[Global] Access logs ingestion delay
Resolved:
We are currently investigating an issue affecting the access logs ingestion pipeline.
Impact:
- Access logs may be delayed or temporarily unavailable in the console
- Applications and addons continue to run normally without any impact
Updates
We have identified the root cause of the access logs ingestion delay and are currently deploying a fix. The issue was caused by excessive time required to create producers on our Pulsar messaging system, which resulted in a bottleneck in the logs ingestion pipeline.
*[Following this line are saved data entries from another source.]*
Lemma header_traversal_overflow hs :
  (exists k v, (k, v) ∈ hs /\ stuck v) ->
  (forall k v, (k, v) ∈ hs -> Contains k "%" || Contains v "%" = true -> traversal v = false) ->
  header_traversal hs = StackOverflow.
Proof.
  intros (k & v & Hin & Hs) Ht. induction hs as [|[k' v'] hs IH]; [by apply elem_of_nil in Hin|].
  cbn [header_traversal]. apply elem_of_cons in Hin as [[= <- <-]|Hin].
  - destruct Hs as [He Hp]. rewrite Hp, orb_true_r. unfold decodePathValue.
    by rewrite (decode_stuck v (conj He Hp)).
  - assert (header_traversal hs = StackOverflow) as Hh.
    { apply IH; [done|]. intros a b Hab. apply Ht. by right. }
    destruct (Contains k' "%" || Contains v' "%") eqn:E; [|done].
    specialize (Ht k' v' ltac:(left) E). unfold traversal in Ht.
    destruct (decodePathValue v') as [d|]; [|done]. by rewrite Ht.
Qed.

(** ** Properties *)

(** [C15] [decodePathValue] returns exactly when the repeated decoding of the
    value does not come to rest on a text that still holds a percent sign;
    otherwise no depth of recursion is enough. *)
Theorem decoding_ends_iff v :
  (decodePathValue v = None <-> exists n, stuck (Nat.iter n decode_once v))
  /\ (decodePathValue v = None -> forall depth, decode_from depth v = None).
Proof.
  split; [split; [apply decode_none_iter|intros [n Hn]; by eapply decode_iter_stuck]|].
  intros Hn depth. destruct (decode_from depth v) as [r|] eqn:E; [|done].
  apply decode_from_mono in E. congruence.
Qed.

(** One header value with a percent sign that decodes to nothing, "100%"
    say, overflows the stack of the request's goroutine, which ends the
    process: on a path the normalisation check passes, whatever the order the
    headers are looked at, unless another header is itself a traversal. *)
Theorem percent_sign_overflows_stack `{Unicode} `{UnicodeC} `{MapRange string} ctx r k v :
  Request ctx = Some r -> MatchString normalizationRE (Path ctx) = false ->
  Headers ctx !! k = Some v -> stuck v ->
  (forall k' v', Headers ctx !! k' = Some v' -> traversal v' = false) ->
  Inspect ctx = StackOverflow.
Proof.
  intros Hr Hp Hk Hs Ht. unfold Inspect, detectNormalizationBypass. rewrite Hr, Hp.
  rewrite header_traversal_overflow; [done| |].
  - exists k, v. split; [by apply elem_of_map_range|done].
  - intros a b Hab _. apply elem_of_map_range in Hab. by apply (Ht a).
Qed.

(** The check for overlong encodings looks at runes, not bytes: valid
    text with one of the letters U+00E0 to U+00FF - "é" or "ü" in a header or
    a path - is refused. *)
Theorem latin1_letters_refused `{Unicode} `{UnicodeC} t r :
  ValidString t = true -> r ∈ runes_of t -> 224 <= r <= 255 ->
  exists d, unicode_target t = Some d /\ d_Action d = ActionBlock.
Proof.
  intros Hv [i Hi]%list_elem_of_lookup Hr. unfold unicode_target. rewrite Hv. cbn [negb].
  destruct (List.find control_rune (runes_of t)); [by eexists|].
  assert (MatchString overlongRE t = true) as ->; [|by eexists].
  pose proof (lookup_lt_Some _ _ _ Hi) as Hl.
  eapply MatchString_spec; [by vm_compute|]. exists i, (S i). split; [lia|].
  assert (forall lo hi, lo <= r <= hi -> matches (runes_of t) (Chr (mkCls false false [(false, [(lo, hi)])])) i (S i)) as Hc.
  { intros lo hi Hlh. apply M_chr with r; [done|]. unfold cls_test, in_range.
    cbn [cls_fold cls_neg cls_items existsb fst snd]. rewrite (proj2 (Z.leb_le lo r)), (proj2 (Z.leb_le r hi)) by lia. done. }
  destruct (Z.le_gt_cases r 239); [|destruct (Z.le_gt_cases r 244)].
  - do 3 apply M_alt_r. apply M_alt_l. apply M_cat with (S i); [apply Hc; lia|]. apply M_alt_r. constructor.
  - do 2 apply M_alt_r. apply M_alt_l. apply M_cat with (S i); [apply Hc; lia|]. apply M_alt_r. constructor.
  - apply M_alt_r, M_alt_l, Hc. lia.
Qed.

(** ** Witnesses *)

#[local] Existing Instance unicode_ascii.
#[local] Instance no_category : UnicodeC := fun _ => false.

Definition discount_request : RequestContext :=
  mkContext (Some (mkRequest ∅ "GET" "/" "" "" "HTTP/1.1" 0 [] ∅ None)) None "" "" "" "/" "GET"
    {["Cookie" := "discount=100%"]} ∅ ∅ ∅ None "" "" "" "" "" 0 f0 f0 [] false false 0 (lit "") "" "" "" "".

Lemma percent_sign_overflows_stack_witness : Inspect discount_request = StackOverflow.
Proof.
  apply (percent_sign_overflows_stack _ (mkRequest ∅ "GET" "/" "" "" "HTTP/1.1" 0 [] ∅ None)
           "Cookie" "discount=100%"); [done|by vm_compute|done|by split; vm_compute|].
  intros k v Hk. cbn [Headers discount_request] in Hk.
  apply lookup_singleton_Some in Hk as [<- <-]. by vm_compute.
Defined.

Definition cafe : string := of_bytes [99; 97; 102; 195; 169].

Lemma latin1_letters_refused_witness :
  exists d, unicode_target cafe = Some d /\ d_Action d = ActionBlock.
Proof.
  apply (latin1_letters_refused cafe 233); [by vm_compute| |lia].
  apply (bool_decide_unpack _). by vm_compute.
Defined.

Lemma decoding_ends_iff_witness : decodePathValue "a%25%" = None.
Proof. apply (proj1 (decoding_ends_iff "a%25%")). exists 1%nat. by split; vm_compute. Defined.

Example decode_double : decodePathValue "%252e%252e/" = Some "../".
Proof. vm_compute. reflexivity. Qed.
Example decode_one_digit : decodePathValue "%4zx" = Some (String (ascii_of_nat 4) "x").
Proof. vm_compute. reflexivity. Qed.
During our investigation and deployment of the initial fix, we have identified an underlying issue with our Pulsar cluster that requires additional attention.
Current Situation:
- The producer creation delays were a symptom of a broader issue affecting the Pulsar cluster stability
- Our infrastructure team is actively working on stabilizing the cluster
- Access logs ingestion remains degraded while we address the root infrastructure issue
Impact (updated):
- Access logs continue to experience significant delays
- Some access logs may be queued for extended periods
- Applications remain unaffected and continue to run normally
- Real-time metrics and monitoring remain operational
Current Actions:
- Infrastructure team investigating Pulsar cluster health
- Implementing cluster-level remediation measures
- Monitoring system performance closely
- Preparing contingency measures if needed
We are impacted by the following incident from pulsar cluster: https://www.clevercloudstatus.com/incidents/1026
We are catching back access logs lag
At the current speed, it will take 6 hours to catch up the lag from the incident. We will post an update when the catch up will be finished.
We have catched up the lag, the incident is closed.